How to Effectively Manage a Dining Room Team

Here is an article I did a while back about being an effective Dining Room Manager.I only know one thing that while I was a Maitre’d on the ships and a Restaurant Manager on land the best example I could do is work harder than everyone else at the beginning and set the bar high.
Any comments on the blog would be great.Good or bad.

To be an effective Dining Room Manager there are certain attributes you should have to run an efficient food and beverage operation each meal service. There are a lot of managers out there who are great at doing the paperwork as in making the schedules and calculating the food cost but if they do not know how to lead and build a team in the Dining Room they will soon find themselves unemployed very quickly.

First of all when you start in such a position you must know the reason you were hired in the first place. Were you told upon hiring what improvements or changes had to be made? What was going well? On one occasion in a very new restaurant I was specifically hired to train the inexperienced staff to serve better, thereby making them more productive on the floor. This in turn positively affected labour cost. On another occasion hired as a Maitre’d on the ship the staff was experienced so my main goal was to get the different nationalities working together as a tight knit group within a system. Therefore in order to succeed know what it is you have to do. Don’t fix anything if it isn’t broke.Now you know why you are there and what needs to be done.
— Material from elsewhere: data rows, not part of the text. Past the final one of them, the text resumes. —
(** [main] by the outcome of the check: the banner, the check, the seven
    demonstrations, the summary and, when the check returned false, the
    warning; then it returns 0. *)
Lemma main_cases (os : OS) :
  main subprocess_run texts os =
  match check_prerequisites subprocess_run os with
  | (Ok prereq_ok, tc, os1) =>
      (Ok 0%Z,
       banner_events ++ tc ++ demo_events texts ++
       section_events "Quick Start Summary" ++ [Print summary] ++
       (if prereq_ok then [] else warning_block),
       os1)
  | (Raise e, tc, os1) => (Raise e, banner_events ++ tc, os1)
  end.
Proof.
  unfold main, demo_workflow, demo_docker_usage, demo_config, demo_python_api,
    demo_supported_features, demo_storage, demo_quick_start, print_section,
    bind, print, ret.
  destruct (check_prerequisites subprocess_run os) as [[[ok|e] tc] os1].
  - unfold banner_events, demo_events, section_events, warning_block.
    cbn [app]. do 3 f_equal. f_equal. destruct ok; reflexivity.
  - reflexivity.
Qed.

(** The check returns true exactly when both commands exit with zero. *)
Lemma ready_iff_both_exit_zero (os : OS) :
  host_classified subprocess_run ->
  exists ok tc os2,
    check_prerequisites subprocess_run os = (Ok ok, tc, os2) /\
    (ok = true <->
     exits_zero (fst (subprocess_run ["docker"; "--version"]%string 5%Z os)) /\
     exits_zero
       (fst (subprocess_run ["ffmpeg"; "-version"]%string 5%Z
               (snd (subprocess_run ["docker"; "--version"]%string 5%Z os))))).
Proof.
  intros Hh. rewrite check_prerequisites_cases. unfold tools.
  destruct (probe_returns OS subprocess_run Dict.empty "Docker"
              ["docker"; "--version"]%string os Hh)
    as [v1 [line1 [rest1 [Hp1 [Hv1 _]]]]].
  set (os1 := snd (subprocess_run ["docker"; "--version"]%string 5%Z os)) in *.
  destruct (probe_returns OS subprocess_run (Dict.set Dict.empty "Docker" v1)
              "FFmpeg" ["ffmpeg"; "-version"]%string os1 Hh)
    as [v2 [line2 [rest2 [Hp2 [Hv2 _]]]]].
  rewrite for_tools_cons, Hp1, for_tools_cons, Hp2.
  unfold value, trace, host; simpl.
  do 3 eexists. split; [reflexivity|].
  rewrite <- Hv1, <- Hv2, !andb_true_iff. tauto.
Qed.

(** C5. The run ends with the warning block exactly when the check
    returned false; when it returned true, which is when both tools exited
    with zero, the last thing printed is the summary. *)
Theorem warning_iff_not_ready (os : OS) :
  host_classified subprocess_run ->
  exists ok tc os1,
    check_prerequisites subprocess_run os = (Ok ok, tc, os1) /\
    (ends_with warning_block (trace (main subprocess_run texts os))
       <-> ok = false) /\
    (ok = true ->
       ends_with [Print summary] (trace (main subprocess_run texts os))) /\
    (ok = true <->
     exits_zero (fst (subprocess_run ["docker"; "--version"]%string 5%Z os)) /\
     exits_zero
       (fst (subprocess_run ["ffmpeg"; "-version"]%string 5%Z
               (snd (subprocess_run ["docker"; "--version"]%string 5%Z os))))).
Proof.
  intros Hh.
  destruct (ready_iff_both_exit_zero os Hh) as [ok [tc [os1 [Hc Hready]]]].
  exists ok, tc, os1. split; [exact Hc|].
  rewrite main_cases, Hc. unfold trace; cbn [fst snd].
  split; [|split; [|exact Hready]]; clear Hready; destruct ok.
  - split; [|discriminate]. intros [pre Hpre]. exfalso.
    rewrite app_nil_r in Hpre. unfold warning_block in Hpre.
    change (pre ++ [?a; ?b; ?c]) with (pre ++ [a; b] ++ [c]) in Hpre.
    rewrite !app_assoc in Hpre.
    apply app_inj_tail in Hpre as [_ Hlast].
    injection Hlast as Hlast. vm_compute in Hlast. discriminate.
  - split; [reflexivity|]. intros _.
    exists (banner_events ++ tc ++ demo_events texts ++
            section_events "Quick Start Summary" ++ [Print summary]).
    now rewrite <- !app_assoc.
  - intros _. rewrite app_nil_r.
    exists (banner_events ++ tc ++ demo_events texts ++
            section_events "Quick Start Summary").
    now rewrite <- !app_assoc.
  - discriminate.
Qed.

(** C7. Whatever the outcomes of the probes, all tools missing included,
    [main] returns 0 and the process exits with status 0. *)
Theorem exit_status_is_zero (os : OS) :
  host_classified subprocess_run ->
  value (main subprocess_run texts os) = Ok 0%Z /\
  exit_status subprocess_run texts os = 0%Z.
Proof.
  intros Hh.
  destruct (ready_iff_both_exit_zero os Hh) as [ok [tc [os1 [Hc _]]]].
  unfold exit_status. rewrite main_cases, Hc. split; reflexivity.
Qed.

End MainProperties.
The next thing you have to do is work every shift. Yes you will lose some beauty rest at the beginning but I have seen a lot of managers who will only work one shift such as the evening and not have a clue what is happening during the breakfast shift until it is too late and the complaints are coming in. You have to be there every shift to watch and observe your staff , system in place , how the food comes out , teamwork , presentation , just to name a few things on the list. Of course take a day off but in the first 2 weeks work a lot. See what is going on.During this inaugural couple of weeks help out in the dining room as well. Help with the expediting of service , table check with guests on how they are enjoying their dining experience. Never stop doing table checks. I believe in the hands on approach rather than the delegating approach. Even if it is doing something as simple as getting bread for a table or delivering some drinks to help a waiter who is in the weeds. Remember if a waiter gets swamped for a minute it is the guest who suffers. Put your ego aside and muck in and help.

Here is another gem to being a successful leader in the dining room. Understand a waiter will never admit to needing help even if they have 10 things to do , so if you step in when you see trouble before it happens and help out without being asked that waiter will be putty in your hands. Remember if you are observant and on the floor you can do this. Always be on the floor during service. This will eliminate all service problems and complaints. I know because that is the way I did it. Works like a charm.
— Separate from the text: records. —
(** The audit row that a confirmed order appends when the file can be
    written: its card field is the submitted card reference as it is. *)
Lemma checkout_audit_row env params w s code location w' s' :
  post env params w s = (Redirect code location, w', s') ->
  csv_io_ok env = true ->
  exists row,
    orders_csv w'
    = audit_append (orders_csv w) row
    /\ row !! 5%nat = Some (field params "payment_method")
    /\ row !! 6%nat = Some (if String.eqb (field params "payment_method") "card"
                            then field params "card_number" else "").
Proof.
  intros Hpost Hio.
  destruct (checkout_confirmed_inv _ _ _ _ _ _ _ _ Hpost)
    as [(Hn%falsy_false & Hp%falsy_false & Ha%falsy_false & Hm%falsy_false) Hc].
  unfold handle_checkout_post in Hpost. rewrite Hn, Hp, Ha, Hm, Hio in Hpost.
  simpl in Hpost. destruct (session_cart s) as [|item rest]; [done|].
  destruct (insert_order_items _ _ _) as [items|]; [|done].
  injection Hpost as _ _ <- _. simpl. eexists. split; [reflexivity|].
  split; reflexivity.
Qed.

(** For a payment other than by card the mail carries no card text. *)
Lemma payment_info_cash payment_method card_number :
  payment_method <> "card" ->
  payment_info payment_method card_number
  = nl +:+ "Payment method: " +:+ payment_method +:+ nl
    +:+ "Payable on delivery" +:+ nl.
Proof.
  intros Hne%String.eqb_neq. unfold payment_info. by rewrite Hne.
Qed.

End CheckoutFacts.

Section ReviewFacts.

Implicit Types (d : database) (s : session).
Lemma nonowner_answers H uid accountId amount ty s :
  not_owner H s uid accountId ->
  snd (get_account H (ValidToken uid) accountId s)
  = get_answer_nonowner H uid accountId
  /\ snd (patch_balance H (ValidToken uid) accountId amount ty s)
     = patch_answer_nonowner H accountId amount ty
  /\ db (fst (patch_balance H (ValidToken uid) accountId amount ty s)) = db s.
Proof.
  intros Hno. pose proof (db_select_not_owner H s uid accountId Hno) as Hsel.
  split; [|split].
  - unfold get_account, get_answer_nonowner, authenticateToken.
    rewrite Hsel. repeat (case_match; simpl; try done).
  - unfold patch_balance, patch_begin, patch_answer_nonowner, authenticateToken.
    rewrite Hsel.
    destruct (negb (truthy amount)
              || negb (String.eqb (typeof amount) "number")); [done|].
    destruct (negb (includes ["credit"; "debit"] ty)); [done|].
    by destruct (pg_int4_in H accountId).
  - unfold patch_balance, patch_begin, authenticateToken.
    rewrite Hsel.
    destruct (negb (truthy amount)
              || negb (String.eqb (typeof amount) "number")); [done|].
    destruct (negb (includes ["credit"; "debit"] ty)); [done|].
    by destruct (pg_int4_in H accountId).
Qed.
Another downfall that occurs which causes failure is the human need to be one of the buddies. A lot of managers want to be liked rather than respected. To achieve respect do not socialize with your service personnel. If you want something done the next day and you have been socializing with that person you need to talk to , do not expect a good result. After all , last night you put yourself in a compromising position saying how great a person they are. You may get away with it once but do yourself a favour and keep your distance in a nice way. Your main concern is getting everyone to work together. Do not show favourites either or the others will see it and you are doomed to failure.

To develop teamwork you must talk to the group as a whole. Everybody has to be on the same page. Always if you want improvement explain how you want something done and why it should be done that way. People will want to know the why before they do anything different.
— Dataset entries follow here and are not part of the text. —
(** * SatyaMatka: game window status, wager evaluation, bet placement and
      result settlement

    A shallow embedding of the game lifecycle and settlement code of the
    server ([server/routes/games.ts], [server/routes/results.ts],
    [server/models/Game.ts]) together with the properties the design
    document states about it.

    Conventions of the embedding:
    - a JavaScript string is a [string]; the code only handles digit and
      letter strings, so a character is one [ascii];
    - the number of minutes since midnight is a [nat]; the result of
      [Number(..)] on a time component is an [option nat] where [None] is
      [NaN];
    - an amount of money (a JavaScript number) is the rational [Q] that a
      finite IEEE double denotes, and every addition, subtraction,
      multiplication and division of the code rounds its result to the
      nearest double ([JS.add], [JS.sub], [JS.mul], [JS.div]), in the
      order the code computes;
    - a Mongo collection keyed by [_id] is a [gmap]; a document is a record;
    - a request handler is a function from the database and the request to
      a response and the database it leaves behind. *)

From Stdlib Require Import ZArith QArith Strings.String Strings.Ascii Bool Lia List.
From Stdlib Require Floats.
From stdpp Require Import gmap strings list fin_maps.

Local Open Scope string_scope.
Local Open Scope nat_scope.

(** ** JavaScript primitives used by the routes *)

Module JS.

(** [s.charAt(i)]: the one-character string at position [i], or the empty
    string out of range. *)
Definition charAt (i : nat) (s : string) : string :=
  match String.get i s with
  | Some c => String c ""
  | None => ""
  end.

(** [s.includes(sub)]: [sub] occurs in [s] as a substring. *)
Fixpoint includes (s sub : string) : bool :=
  String.prefix sub s ||
  match s with
  | "" => false
  | String _ s' => includes s' sub
  end.

(** [s.split("")]: the characters of [s], each as a string. *)
Fixpoint split_chars (s : string) : list string :=
  match s with
  | "" => []
  | String c s' => String c "" :: split_chars s'
  end.

(** [s.split(sep)] for a one-character separator. *)
Fixpoint split (sep : ascii) (s : string) : list string :=
  match s with
  | "" => [""]
  | String c s' =>
      if Ascii.eqb c sep then "" :: split sep s'
      else match split sep s' with
           | x :: xs => String c x :: xs
           | [] => [String c ""]
           end
  end.

(** [a < b] on strings: lexicographic on character codes. *)
Fixpoint str_lt (a b : string) : bool :=
  match a, b with
  | _, "" => false
  | "", String _ _ => true
  | String x a', String y b' =>
      (nat_of_ascii x <? nat_of_ascii y) || (Ascii.eqb x y && str_lt a' b')
  end.

(** [a >= b] on strings. *)
Definition str_ge (a b : string) : bool := negb (str_lt a b).

Definition digit_of (c : ascii) : option nat :=
  let n := nat_of_ascii c in
  if (48 <=? n) && (n <=? 57) then Some (n - 48) else None.

Definition is_digit (c : ascii) : bool :=
  match digit_of c with Some _ => true | None => false end.

Fixpoint digits_value (acc : nat) (s : string) : option nat :=
  match s with
  | "" => Some acc
  | String c s' =>
      match digit_of c with
      | Some d => digits_value (10 * acc + d) s'
      | None => None
      end
  end.

(** [Number(s)] on the strings the time fields can hold: a string of
    decimal digits is its value, the empty string is [0], and a string
    with any other character is [NaN] ([None]).  The schema of
    [Game.ts] only admits [H:mm] and [HH:mm] digit strings, so the signed,
    fractional and blank-padded forms [Number] also reads never reach
    it. *)
Definition Number (s : string) : option nat := digits_value 0 s.

(** Comparisons of numbers: any comparison with [NaN] is false. *)
Definition num_lt (a b : option nat) : bool :=
  match a, b with Some x, Some y => x <? y | _, _ => false end.
Definition num_ge (a b : option nat) : bool :=
  match a, b with Some x, Some y => y <=? x | _, _ => false end.
Definition num_gt (a b : option nat) : bool := num_lt b a.

Definition is_space (c : ascii) : bool :=
  let n := nat_of_ascii c in
  (n =? 32) || ((9 <=? n) && (n <=? 13)) || (n =? 160).

Fixpoint trimStart (s : string) : string :=
  match s with
  | "" => ""
  | String c s' => if is_space c then trimStart s' else s
  end.

Fixpoint trimEnd (s : string) : string :=
  match s with
  | "" => ""
  | String c s' =>
      match trimEnd s' with
      | "" => if is_space c then "" else String c ""
      | t => String c t
      end
  end.

(** [s.trim()] on the white space of one-byte characters: blank, tab, line
    feed, vertical tab, form feed, carriage return and no-break space. *)
Definition trim (s : string) : string := trimEnd (trimStart s).

(** Truthiness of a string: non-empty. *)
Definition truthy (s : string) : bool :=
  match s with "" => false | _ => true end.

(** [a || b] on strings. *)
Definition or_else (a b : string) : string := if truthy a then a else b.

(** *** Numbers

    A JavaScript number is a binary64 floating-point value.  An amount is
    modelled by the rational a finite binary64 value denotes, and every
    arithmetic operation rounds its exact result to the nearest binary64
    value, ties to the even significand.  An operand that is not a
    binary64 value stands for the nearest one, as a decimal literal or a
    number of a JSON body does.  Comparisons of finite values are those
    of the rationals.  [NaN], the infinities (a result beyond about
    1.8e308) and the sign of zero are not represented. *)

(** [2^k <= n / d]. *)
Definition atLeastPow2 (n : Z) (d : positive) (k : Z) : bool :=
  if (0 <=? k)%Z then (Zpos d * 2 ^ k <=? n)%Z else (Zpos d <=? n * 2 ^ (- k))%Z.

(** The [l] with [2^l <= n / d < 2^(l+1)], for positive [n]. *)
Definition floorLog2 (n : Z) (d : positive) : Z :=
  let l := (Z.log2 n - Z.log2 (Zpos d))%Z in
  if atLeastPow2 n d l then l else (l - 1)%Z.

(** [n / d] rounded to the nearest integer, a tie to the even one. *)
Definition roundHalfEven (n d : Z) : Z :=
  let q := (n / d)%Z in
  let r := (n mod d)%Z in
  match (2 * r ?= d)%Z with
  | Lt => q
  | Gt => (q + 1)%Z
  | Eq => if Z.even q then q else (q + 1)%Z
  end.

(** The binary64 value nearest to [x]: a significand of 53 bits, the
    smallest quantum being [2^-1074]. *)
Definition round64 (x : Q) : Q :=
  let n := Z.abs (Qnum x) in
  if (n =? 0)%Z then 0%Q
  else
    let e := Z.max (floorLog2 n (Qden x) - 52) (-1074) in
    let m := if (0 <=? e)%Z then roundHalfEven n (Zpos (Qden x) * 2 ^ e)
             else roundHalfEven (n * 2 ^ (- e)) (Zpos (Qden x)) in
    let v := if (0 <=? e)%Z then inject_Z (m * 2 ^ e)
             else Qred (Qmake m (Z.to_pos (2 ^ (- e)))) in
    if (Qnum x <? 0)%Z then Qopp v else v.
Heap praise on your staff. Even if you find very little at the beginning praise the good things so that they will listen to you when you ask them to do something better another way.

Assuming you are a people person , you should be sincerely interested in your staff. Find out what motivates them. Be interested in your guests. This is a people business. Work with your assistants and communicate with everyone. If you want to have people do things for you let them know what has to be done and show your appreciation. Be a people builder.

Train others by sharing your knowledge. People want to do a good job better if they could. People will beat a path to your door if you show them you care. Emphasize to your staff that it is all about the service.

In concluding , to be a leader of many in a restaurant demands your time , knowledge , and a fair dose of psychology but if you are willing to excel in all three the rewards can be great. Don’t just seek to be average , seek to be great.